_Task objective_.
What follows is a set of entries; retype all of them exactly.

_Provided records_.
☆ ☆ ☆ ☆ ☆ ☆ ☆

(* ===== verification/Mutations.v ===== *)
(** * The mutation hooks ([src/src/hooks/mutations/*.ts])

    Each hook passes TanStack's [useMutation] four functions: [mutationFn]
    (an endpoint of [Endpoints]), [onMutate] (cancel, snapshot, optimistic
    write; its result is the context), [onError] (restore the snapshots the
    context holds) and [onSettled] (invalidate, and for some hooks refetch).
    They are written against the query-client interface
    [QueryCache.QueryClientOps], so every theorem below holds for any client
    satisfying [QueryClientLaws], and in particular for [QueryCache.cache].

    [mutateAsync] is TanStack's [Mutation.execute] as the hooks experience it:
    [onMutate]; the endpoint; on success [onSettled]; on failure (of [onMutate]
    or of the endpoint) [onError] with the context, then [onSettled], then the
    error is rethrown.  The clock ([Date.now], [new Date()]) is read once per
    invocation; [srv] is the server's answer to a refetch of each key at
    settle time.

    The theorems: a failed mutation restores every key (C1-C3); the
    administration hook converges to the server's list (C5); after a
    successful creation the medication hook leaves the patient's list stale
    for a mounted query to refetch (used by C6 in [AddMedication]), writes
    nothing on an empty cache and writes its record in snake case; the update hook
    throws before any request on a [null] list element; a batch whose
    first schedule has no medication id leaves the cache untouched; and
    an administration whose request the network rejects is rolled back and
    rejects with the original cause (C20). *)

From S2P Require Import Prelude Json CaseTransform QueryCache QueryKeys ApiClient Endpoints.
Local Open Scope string_scope.

Record clock : Type := mkClock {
  now_ms : N;          (** [Date.now()] *)
  now_iso : string     (** [new Date().toISOString()] *)
}.

(** The four functions a hook passes to [useMutation]. *)
Record hooks (C V Ctx : Type) : Type := mkHooks {
  mutationFn : ctx -> V -> T value;
  onMutate : clock -> V -> C -> C * result Ctx js_error;
  onError : js_error -> V -> option Ctx -> C -> C;
  onSettled : (qkey -> value) -> V -> C -> C
}.
Arguments mkHooks {C V Ctx}.
Arguments mutationFn {C V Ctx}.
Arguments onMutate {C V Ctx}.
Arguments onError {C V Ctx}.
Arguments onSettled {C V Ctx}.

(** [mutation.execute(variables)] as run by [mutateAsync]. *)
Definition mutateAsync {C V Ctx} (h : hooks C V Ctx) (cx : ctx) (clk : clock)
    (srv : qkey -> value) (v : V) (c : C) (b : browser) : C * browser * result value js_error :=
  let '(c1, r0) := onMutate h clk v c in
  match r0 with
  | Err err =>
      (onSettled h srv v (onError h err v None c1), b, Err err)
  | Ok context =>
      let '(b1, r) := mutationFn h cx v b in
      match r with
      | Ok data => (onSettled h srv v c1, b1, Ok data)
      | Err err => (onSettled h srv v (onError h err v (Some context) c1), b1, Err err)
      end
  end.

(** [a?.b]: the snapshot held by a context that may be [undefined]. *)
Definition ctx_field (context : option (option value)) : option value :=
  match context with Some p => p | None => None end.

(** ** [useCreateMedication] *)
Module useCreateMedication.
Import CreateMedicationData.

Definition key (d : CreateMedicationData.t) : qkey :=
  queryKeys.medications.byPatient (patient_id d).

(** The provisional record appended to the cached list. *)
Definition optimistic_record (clk : clock) (d : CreateMedicationData.t) : value :=
  JObj [("medication_id", JStr ("temp-" ++ show_N (now_ms clk)));
        ("patient_id", JStr (patient_id d)); ("name", JStr (name d));
        ("generic_name", JStr (generic_name d)); ("strength", JStr (strength d));
        ("unit", JStr (unit d)); ("form", JStr (form d));
        ("dosage_amount", JNum (dosage_amount d));
        ("frequency_per_day", JNum (frequency_per_day d));
        ("special_instructions", JStr (special_instructions d));
        ("is_active", JBool (is_active d));
        ("created_at", JStr (now_iso clk)); ("updated_at", JStr (now_iso clk))].

(** [(old) => old && Array.isArray(old.medications) ? {...old, medications:
    [...old.medications, record]} : old]; only an object has a
    [medications] property. *)
Definition updater (clk : clock) (d : CreateMedicationData.t) (old : option value) :
    option value :=
  match old with
  | Some (JObj fs) =>
      match assoc_get fs "medications" with
      | Some (JArr ms) =>
          Some (JObj (assoc_set (spread [] fs) "medications"
                        (JArr (ms ++ [optimistic_record clk d]))))
      | _ => old
      end
  | _ => old
  end.

Section S.
Context {C : Type} `{!QueryClientOps C}.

☆ ☆ ☆ ☆ ☆ ☆ ☆

_Reply to the task_.
(* ===== verification/Mutations.v ===== *)
(** * The mutation hooks ([src/src/hooks/mutations/*.ts])

    Each hook passes TanStack's [useMutation] four functions: [mutationFn]
    (an endpoint of [Endpoints]), [onMutate] (cancel, snapshot, optimistic
    write; its result is the context), [onError] (restore the snapshots the
    context holds) and [onSettled] (invalidate, and for some hooks refetch).
    They are written against the query-client interface
    [QueryCache.QueryClientOps], so every theorem below holds for any client
    satisfying [QueryClientLaws], and in particular for [QueryCache.cache].

    [mutateAsync] is TanStack's [Mutation.execute] as the hooks experience it:
    [onMutate]; the endpoint; on success [onSettled]; on failure (of [onMutate]
    or of the endpoint) [onError] with the context, then [onSettled], then the
    error is rethrown.  The clock ([Date.now], [new Date()]) is read once per
    invocation; [srv] is the server's answer to a refetch of each key at
    settle time.

    The theorems: a failed mutation restores every key (C1-C3); the
    administration hook converges to the server's list (C5); after a
    successful creation the medication hook leaves the patient's list stale
    for a mounted query to refetch (used by C6 in [AddMedication]), writes
    nothing on an empty cache and writes its record in snake case; the update hook
    throws before any request on a [null] list element; a batch whose
    first schedule has no medication id leaves the cache untouched; and
    an administration whose request the network rejects is rolled back and
    rejects with the original cause (C20). *)

From S2P Require Import Prelude Json CaseTransform QueryCache QueryKeys ApiClient Endpoints.
Local Open Scope string_scope.

Record clock : Type := mkClock {
  now_ms : N;          (** [Date.now()] *)
  now_iso : string     (** [new Date().toISOString()] *)
}.

(** The four functions a hook passes to [useMutation]. *)
Record hooks (C V Ctx : Type) : Type := mkHooks {
  mutationFn : ctx -> V -> T value;
  onMutate : clock -> V -> C -> C * result Ctx js_error;
  onError : js_error -> V -> option Ctx -> C -> C;
  onSettled : (qkey -> value) -> V -> C -> C
}.
Arguments mkHooks {C V Ctx}.
Arguments mutationFn {C V Ctx}.
Arguments onMutate {C V Ctx}.
Arguments onError {C V Ctx}.
Arguments onSettled {C V Ctx}.

(** [mutation.execute(variables)] as run by [mutateAsync]. *)
Definition mutateAsync {C V Ctx} (h : hooks C V Ctx) (cx : ctx) (clk : clock)
    (srv : qkey -> value) (v : V) (c : C) (b : browser) : C * browser * result value js_error :=
  let '(c1, r0) := onMutate h clk v c in
  match r0 with
  | Err err =>
      (onSettled h srv v (onError h err v None c1), b, Err err)
  | Ok context =>
      let '(b1, r) := mutationFn h cx v b in
      match r with
      | Ok data => (onSettled h srv v c1, b1, Ok data)
      | Err err => (onSettled h srv v (onError h err v (Some context) c1), b1, Err err)
      end
  end.

(** [a?.b]: the snapshot held by a context that may be [undefined]. *)
Definition ctx_field (context : option (option value)) : option value :=
  match context with Some p => p | None => None end.

(** ** [useCreateMedication] *)
Module useCreateMedication.
Import CreateMedicationData.

Definition key (d : CreateMedicationData.t) : qkey :=
  queryKeys.medications.byPatient (patient_id d).

(** The provisional record appended to the cached list. *)
Definition optimistic_record (clk : clock) (d : CreateMedicationData.t) : value :=
  JObj [("medication_id", JStr ("temp-" ++ show_N (now_ms clk)));
        ("patient_id", JStr (patient_id d)); ("name", JStr (name d));
        ("generic_name", JStr (generic_name d)); ("strength", JStr (strength d));
        ("unit", JStr (unit d)); ("form", JStr (form d));
        ("dosage_amount", JNum (dosage_amount d));
        ("frequency_per_day", JNum (frequency_per_day d));
        ("special_instructions", JStr (special_instructions d));
        ("is_active", JBool (is_active d));
        ("created_at", JStr (now_iso clk)); ("updated_at", JStr (now_iso clk))].

(** [(old) => old && Array.isArray(old.medications) ? {...old, medications:
    [...old.medications, record]} : old]; only an object has a
    [medications] property. *)
Definition updater (clk : clock) (d : CreateMedicationData.t) (old : option value) :
    option value :=
  match old with
  | Some (JObj fs) =>
      match assoc_get fs "medications" with
      | Some (JArr ms) =>
          Some (JObj (assoc_set (spread [] fs) "medications"
                        (JArr (ms ++ [optimistic_record clk d]))))
      | _ => old
      end
  | _ => old
  end.

Section S.
Context {C : Type} `{!QueryClientOps C}.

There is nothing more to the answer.